El año electoral en Argentina hace que las facciones más reaccionarias se dediquen a conspirar. Jueces cómplices con los victimarios, bandas criminales que pretenden crear zozobra. Aun faltan más de seis meses para las elecciones presidenciales pero los sectores más reaccionarios de Argentina ya lanzaron su estrategia conspirativa y de provocaciones. Son elementos sin representatividad […]
El año electoral en Argentina hace que las facciones más reaccionarias se dediquen a conspirar. Jueces cómplices con los victimarios, bandas criminales que pretenden crear zozobra.

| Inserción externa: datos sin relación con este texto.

(** *** The log and the free store *)

Lemma count_ok_delete hp tr p :
  count_ok hp tr →
  (∀ l, p = addr l → ∃ v, hp !! l = Some (Live v)) →
  count_ok (freed p hp) (tr ++ delete_events p).
Proof.
  intros Hc Hp l.
  rewrite deallocations_app, deallocations_delete_events, lookup_freed, Hc.
  case_decide as Hd.
  - destruct (Hp l Hd) as [v ->]. done.
  - destruct (hp !! l) as [[]|]; lia.
Qed.

Lemma count_ok_new hp tr l v :
  count_ok hp tr → hp !! l = None →
  count_ok (<[l := Live v]> hp) (tr ++ [EvNew l]).
Proof.
  intros Hc Hl l'. rewrite deallocations_app, deallocations_new, Hc.
  rewrite lookup_insert. case_decide as Hd.
  - subst l'. rewrite Hl. done.
  - destruct (hp !! l') as [[]|]; lia.
Qed.

Lemma count_ok_release hp tr l :
  count_ok hp tr → count_ok hp (tr ++ [EvRelease l]).
Proof.
  intros Hc l'. rewrite deallocations_app, deallocations_release, Hc. lia.
Qed.

(** *** The handles and the free store *)

Lemma owners_ok_set_null hp m h :
  owners_ok hp m → owners_ok hp (<[h := mkPointer nullptr]> m).
Proof.
  intros [Hl Hu]. split.
  - intros h' l. rewrite lookup_insert. case_decide; [done|]. apply Hl.
  - intros h1 h2 l. rewrite !lookup_insert. repeat case_decide; try done.
    apply Hu.
Qed.

Lemma owners_ok_end hp m h :
  owners_ok hp m → owners_ok hp (delete h m).
Proof.
  intros [Hl Hu]. split.
  - intros h' l. rewrite lookup_delete. case_decide; [done|]. apply Hl.
  - intros h1 h2 l. rewrite !lookup_delete. repeat case_decide; try done.
    apply Hu.
Qed.

Lemma owners_ok_adopt hp m h p :
  owners_ok hp m →
  (∀ l, p = addr l →
     (∃ v, hp !! l = Some (Live v)) ∧
     ∀ h', h' ≠ h → m !! h' ≠ Some (mkPointer (addr l))) →
  owners_ok hp (<[h := mkPointer p]> m).
Proof.
  intros [Hl Hu] Hp. split.
  - intros h' l. rewrite lookup_insert. case_decide.
    + intros [= ->]. by apply Hp.
    + apply Hl.
  - intros h1 h2 l. rewrite !lookup_insert. repeat case_decide; subst.
    + done.
    + intros [= ->] H2. by destruct (proj2 (Hp l eq_refl) h2).
    + intros H1 [= ->]. by destruct (proj2 (Hp l eq_refl) h1).
    + apply Hu.
Qed.

Lemma owners_ok_freed hp m p :
  owners_ok hp m →
  (∀ h l, p = addr l → m !! h ≠ Some (mkPointer (addr l))) →
  owners_ok (freed p hp) m.
Proof.
  intros [Hl Hu] Hp. split; [|done].
  intros h l Hh. rewrite lookup_freed. case_decide as Hd.
  - by destruct (Hp h l Hd).
  - by apply (Hl h).
Qed.

Lemma owners_ok_alloc hp m l v :
  owners_ok hp m → hp !! l = None →
  owners_ok (<[l := Live v]> hp) m.
Proof.
  intros [Hl Hu] Hnone. split; [|done].
  intros h l' Hh. destruct (Hl h l' Hh) as [v' Hv'].
  rewrite lookup_insert_ne; [eauto|congruence].
Qed.

Lemma owners_ok_swap hp m a b pa pb :
  owners_ok hp m →
  m !! a = Some (mkPointer pa) → m !! b = Some (mkPointer pb) →
  owners_ok hp (<[b := mkPointer pa]> (<[a := mkPointer pb]> m)).
Proof.
  intros [Hl Hu] Ha Hb.
  assert (∀ h l,
    <[b := mkPointer pa]> (<[a := mkPointer pb]> m) !! h = Some (mkPointer (addr l)) →
    ∃ h0, m !! h0 = Some (mkPointer (addr l)) ∧
      (h = b ∧ h0 = a ∨ h ≠ b ∧ h = a ∧ h0 = b ∨ h ≠ b ∧ h ≠ a ∧ h0 = h)) as Hback.
  { intros h l. rewrite !lookup_insert.
    destruct (decide (b = h)) as [Eb|Eb]; [|destruct (decide (a = h)) as [Ea|Ea]].
    - intros [= Hpa]. exists a. split; [congruence|]. left. done.
    - intros [= Hpb]. exists b. split; [congruence|]. right. left. done.
    - intros Hh. exists h. split; [done|]. right. right. done. }
  split.
  - intros h l Hh. destruct (Hback h l Hh) as (h0 & Hh0 & _). by apply (Hl h0).
  - intros h1 h2 l Hh1 Hh2.
    destruct (Hback h1 l Hh1) as (h01 & Hm1 & Hc1).
    destruct (Hback h2 l Hh2) as (h02 & Hm2 & Hc2).
    pose proof (Hu h01 h02 l Hm1 Hm2) as Heq.
    destruct Hc1 as [[? ?]|[(?&?&?)|(?&?&?)]],
             Hc2 as [[? ?]|[(?&?&?)|(?&?&?)]]; congruence.
Qed.
(** *** What each call does to the program state *)

Lemma note_release_eq p s :
  note_release p s =
  Ok tt (mkState (heap s) (objs s) (trace s ++ release_events p)).
Proof.
  destruct p; simpl; [|done].
  unfold mret, M_ret. by rewrite app_nil_r, state_eta.
Qed.

Ltac invert_exec H :=
  unfold exec, catch, Pointer_null, Pointer_raw, Pointer_inplace,
    Pointer_move, op_assign, Pointer_dtor, reset, emplace, release, swap,
    deref in H;
  unfold mbind, M_bind, mret, M_ret in H;
  unfold load, store, create, destroy, new_T, cpp_new in H;
  repeat first
    [ discriminate H
    | progress (cbn beta iota delta [objs heap trace _pointer] in H)
    | rewrite cpp_delete_eq in H
    | rewrite note_release_eq in H
    | rewrite lookup_insert_eq in H
    | match type of H with
      | context [lookup ?h (objs ?s)] =>
          is_var s; destruct (objs s !! h) as [[?]|] eqn:?
      end
    | match type of H with
      | context [construct ?a ?hp] => destruct (construct a hp) eqn:?
      end
    | match type of H with
      | context [lookup ?b (insert ?a _ _)] =>
          rewrite lookup_insert in H; destruct (decide (a = b))
      end ].

(** [emplace] when the construction exits by an exception: the old
    referent is deleted already and the handle still holds its address. *)
Lemma emplace_exception_path s h p args :
  objs s !! h = Some (mkPointer p) →
  construct args (freed p (heap s)) = Throws →
  emplace construct h args s =
    Throw (mkState (freed p (heap s)) (objs s) (trace s ++ delete_events p)).
Proof.
  intros H Hc. unfold emplace, mbind, M_bind, load. rewrite H.
  cbn beta iota delta [_pointer]. rewrite cpp_delete_eq.
  unfold new_T. cbn beta iota delta [heap]. by rewrite Hc.
Qed.

Lemma exec_post o s s' :
  exec construct o s = Ok tt s' →
  match o with
  | CallerNew args =>
      match construct args (heap s) with
      | Constructed v =>
          let l := fresh (dom (heap s)) in
          s' = mkState (<[l := Live v]> (heap s)) (objs s)
                 (trace s ++ [EvNew l])
      | Throws => s' = s
      | ReadsDead => False
      end
  | ConstructNull h =>
      objs s !! h = None ∧
      s' = mkState (heap s) (<[h := mkPointer nullptr]> (objs s)) (trace s)
  | ConstructRaw h p =>
      objs s !! h = None ∧
      s' = mkState (heap s) (<[h := mkPointer p]> (objs s)) (trace s)
  | ConstructInPlace h args =>
      match construct args (heap s) with
      | Constructed v =>
          let l := fresh (dom (heap s)) in
          objs s !! h = None ∧
          s' = mkState (<[l := Live v]> (heap s))
                 (<[h := mkPointer (addr l)]> (objs s)) (trace s ++ [EvNew l])
      | Throws => s' = s
      | ReadsDead => False
      end
  | ConstructMove h other =>
      ∃ p, objs s !! other = Some (mkPointer p) ∧ objs s !! h = None ∧
        s' = mkState (heap s)
               (<[other := mkPointer nullptr]> (<[h := mkPointer p]> (objs s)))
               (trace s)
  | Assign h other =>
      ∃ pd ps, objs s !! h = Some (mkPointer pd) ∧
        objs s !! other = Some (mkPointer ps) ∧
        s' = mkState (heap s)
               (<[other := mkPointer pd]> (<[h := mkPointer ps]> (objs s)))
               (trace s)
  | Reset h pn =>
      ∃ p, objs s !! h = Some (mkPointer p) ∧
        s' = mkState (freed p (heap s)) (<[h := mkPointer pn]> (objs s))
               (trace s ++ delete_events p)
  | Emplace h args =>
      ∃ p, objs s !! h = Some (mkPointer p) ∧
        match construct args (freed p (heap s)) with
        | Constructed v =>
            let l := fresh (dom (freed p (heap s))) in
            s' = mkState (<[l := Live v]> (freed p (heap s)))
                   (<[h := mkPointer (addr l)]> (objs s))
                   ((trace s ++ delete_events p) ++ [EvNew l])
        | Throws =>
            s' = mkState (freed p (heap s)) (objs s)
                   (trace s ++ delete_events p)
        | ReadsDead => False
        end
  | Release h =>
      ∃ p, objs s !! h = Some (mkPointer p) ∧
        s' = mkState (heap s) (<[h := mkPointer nullptr]> (objs s))
               (trace s ++ release_events p)
  | Destroy h =>
      ∃ p, objs s !! h = Some (mkPointer p) ∧
        s' = mkState (freed p (heap s)) (delete h (objs s))
               (trace s ++ delete_events p)
  end.
Proof.
  intros H. destruct o; invert_exec H.
  all: try (injection H as <-).
  all: try (eexists; split; [reflexivity|]).
  all: repeat match goal with
         | E : construct _ _ = _ |- _ => rewrite E; clear E
         end.
  all: simplify_eq; eauto 10.
Qed.

Lemma caller_owns_spec p s l :
  caller_owns p s = true → p = addr l →
  (∃ v, heap s !! l = Some (Live v)) ∧
  ∀ h, objs s !! h ≠ Some (mkPointer (addr l)).
Proof.
  intros Hc ->. unfold caller_owns in Hc.
  destruct (heap s !! l) as [[v|]|]; try done.
  apply bool_decide_eq_true in Hc. split; [eauto|].
  intros h Hh. by apply (map_Forall_lookup_1 _ _ _ _ Hc Hh).
Qed.

Lemma count_ok_release_events hp tr p :
  count_ok hp tr → count_ok hp (tr ++ release_events p).
Proof.
  destruct p; simpl.
  - by rewrite app_nil_r.
  - apply count_ok_release.
Qed.

Lemma owners_ok_delete_owned hp m m' h p :
  owners_ok hp m → owners_ok hp m' →
  m !! h = Some (mkPointer p) →
  (∀ h', h' ≠ h → m' !! h' = m !! h') →
  (∀ l, m' !! h ≠ Some (mkPointer (addr l))) →
  owners_ok (freed p hp) m'.
Proof.
  intros [_ Hu] Hok Hh Hsame Hgone. apply owners_ok_freed; [done|].
  intros h' l -> Hh'. destruct (decide (h' = h)) as [->|Hne].
  - by apply (Hgone l).
  - rewrite Hsame in Hh' by done. by apply Hne, (Hu h' h l).
Qed.

Lemma fresh_not_held hp m :
  owners_ok hp m →
  ∀ h, m !! h ≠ Some (mkPointer (addr (fresh (dom hp)))).
Proof.
  intros [Hl _] h Hh. destruct (Hl h _ Hh) as [v Hv].
  apply (is_fresh (dom hp)), elem_of_dom. eauto.
Qed.

Lemma lookup_fresh hp : hp !! fresh (dom hp) = None.
Proof. apply not_elem_of_dom, is_fresh. Qed.

(** *** Every legal call keeps the ownership invariant *)

Lemma exec_preserves_inv o s s' :
  ownership_inv s → pre construct o s = true →
  exec construct o s = Ok tt s' →
  ownership_inv s'.
Proof.
  intros Hinv Hpre Hexec. apply exec_post in Hexec.
  apply inv_split in Hinv as [Ho Hc]. apply inv_split.
  destruct o; simpl in Hexec, Hpre.
  - (* CallerNew *)
    destruct (construct args (heap s)) as [v| |]; [|by subst|done].
    subst s'; simpl. split.
    + apply owners_ok_alloc; [done|apply lookup_fresh].
    + apply count_ok_new; [done|apply lookup_fresh].
  - (* ConstructNull *)
    destruct Hexec as [_ ->]; simpl. split; [|done].
    by apply owners_ok_set_null.
  - (* ConstructRaw *)
    destruct Hexec as [_ ->]; simpl. split; [|done].
    apply owners_ok_adopt; [done|].
    intros l Hl. destruct (caller_owns_spec _ _ l Hpre Hl) as [Hv Hn].
    split; [done|]. intros h' _. apply Hn.
  - (* ConstructInPlace *)
    destruct (construct args (heap s)) as [v| |]; [|by subst|done].
    destruct Hexec as [_ ->]; simpl. split.
    + apply owners_ok_adopt.
      * apply owners_ok_alloc; [done|apply lookup_fresh].
      * intros l [= <-]. split.
        -- rewrite lookup_insert_eq. eauto.
        -- intros h' _. by apply fresh_not_held.
    + apply count_ok_new; [done|apply lookup_fresh].
  - (* ConstructMove *)
    destruct Hexec as (p & Hother & Hh & ->); simpl. split; [|done].
    rewrite <- (insert_insert_eq (objs s) h (mkPointer p) (mkPointer nullptr)).
    apply (owners_ok_swap _ _ h other nullptr p).
    + by apply owners_ok_set_null.
    + by rewrite lookup_insert_eq.
    + rewrite lookup_insert_ne; [done|congruence].
  - (* Assign *)
    destruct Hexec as (pd & ps & Hh & Hother & ->); simpl. split; [|done].
    by apply owners_ok_swap.
  - (* Reset *)
    destruct Hexec as (p0 & Hh & ->); simpl. split.
    + rewrite <- (insert_insert_eq (objs s) h (mkPointer p) (mkPointer nullptr)).
      apply owners_ok_adopt.
      * apply (owners_ok_delete_owned _ (objs s) _ h p0); try done.
        -- by apply owners_ok_set_null.
        -- intros h' Hne. by rewrite lookup_insert_ne.
        -- intros l. by rewrite lookup_insert_eq.
      * intros l Hl. destruct (caller_owns_spec _ _ l Hpre Hl) as [Hv Hn].
        split.
        -- rewrite lookup_freed. case_decide as Hd; [|done].
           subst p0. by destruct (Hn h).
        -- intros h' Hne. rewrite lookup_insert_ne by done. apply Hn.
    + apply count_ok_delete; [done|]. intros l ->. by apply (proj1 Ho h).
  - (* Emplace *)
    destruct Hexec as (p0 & Hh & Hexec).
    destruct (construct args (freed p0 (heap s))) as [v| |] eqn:Hv;
      [| |done].
    2: { (* the construction exits by an exception: the handle was empty *)
      rewrite Hh in Hpre. destruct p0 as [|l0].
      - subst s'. simpl. by rewrite app_nil_r.
      - by rewrite (emplace_exception_path _ _ _ _ Hh Hv) in Hpre. }
    subst s'; simpl.
    assert (owners_ok (freed p0 (heap s)) (<[h:=mkPointer nullptr]> (objs s)))
      as Ho'.
    { apply (owners_ok_delete_owned _ (objs s) _ h p0); try done.
      - by apply owners_ok_set_null.
      - intros h' Hne. by rewrite lookup_insert_ne.
      - intros l. by rewrite lookup_insert_eq. }
    split.
    + rewrite <- (insert_insert_eq (objs s) h (mkPointer (addr _))
                    (mkPointer nullptr)).
      apply owners_ok_adopt.
      * apply owners_ok_alloc; [done|apply lookup_fresh].
      * intros l [= <-]. split.
        -- rewrite lookup_insert_eq. eauto.
        -- intros h' _. by apply fresh_not_held.
    + apply count_ok_new; [|apply lookup_fresh].
      apply count_ok_delete; [done|]. intros l ->. by apply (proj1 Ho h).
  - (* Release *)
    destruct Hexec as (p0 & Hh & ->); simpl. split.
    + by apply owners_ok_set_null.
    + by apply count_ok_release_events.
  - (* Destroy *)
    destruct Hexec as (p0 & Hh & ->); simpl. split.
    + apply (owners_ok_delete_owned _ (objs s) _ h p0); try done.
      * by apply owners_ok_end.
      * intros h' Hne. by rewrite lookup_delete_ne.
      * intros l. by rewrite lookup_delete_eq.
    + apply count_ok_delete; [done|]. intros l ->. by apply (proj1 Ho h).
Qed.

Aun faltan más de seis meses para las elecciones presidenciales pero los sectores más reaccionarios de Argentina ya lanzaron su estrategia conspirativa y de provocaciones. Son elementos sin representatividad social pero tienen el respaldo de corporaciones tan tradicionales como conocidas por haber apoyado golpes de Estado y dictaduras.
En ese enjambre se ubican políticos que hacen lo imposible para desdibujar su pasado, elementos fascistas enquistados en altas esferas del Poder Judicial, y casi la totalidad de los grandes medios de comunicación, como por ejemplo el diario La Nación, un verdadero mascarón de proa de esa nave con nostálgicos de la tortura y del autoritarismo.
Tampoco faltan operadores económicos y financieros ligados al lobby de la embajada de Estados Unidos y bandas policiales y parapoliciales que, pertenecientes al aparato represivo aun no desmantelado, operan con camarillas de militares y ex militares.
El 24 de marzo pasado, durante los actos por el aniversario del golpe de Estado de 1976, y desde una tribuna levantada donde durante la dictadura funcionó uno de los tantos campos clandestinos de concentración, el presidente Néstor Kirchner puso en su boca un reclamo que proviene del conjunto de la sociedad: transparencia y celeridad en los juicios a los militares y represores en general, que aún permanecen impunes.
Dirigió sus demandas a la Cámara de Casación (el máximo tribunal penal del país), que en forma ostentosa alberga a jueces de confesada admiración por los torturadores e incurre en irritantes demoras en el trámite de las causas.
Al día siguiente, el presidente de ese tribunal, Alfredo Bisordi, acusó al presidente de interferir en las funciones del Poder Judicial y el miércoles último, la Corte Suprema, aunque con medias palabras en sus dichos, respaldó a la Cámara de Casación.
Más allá del legítimo derecho -y la obligación constitucional- que tiene el presidente de alertar sobre las imperfecciones del Estado y promover las correcciones que sean necesarias, en 2005 el juez Bisordi fue apercibido por el Consejo de la Magistratura por haberse referido a una de las víctimas de la represión ilegal de la dictadura como «delincuente terrorista».
En cualquiera de los sistemas penales y judiciales implantados a partir de la Revolución Francesa, todo magistrado autor de manifestaciones de ese tipo queda ética y legalmente inhabilitado para impartir justicia en casos en los cuales, a priori y para él, las víctimas son «delincuentes».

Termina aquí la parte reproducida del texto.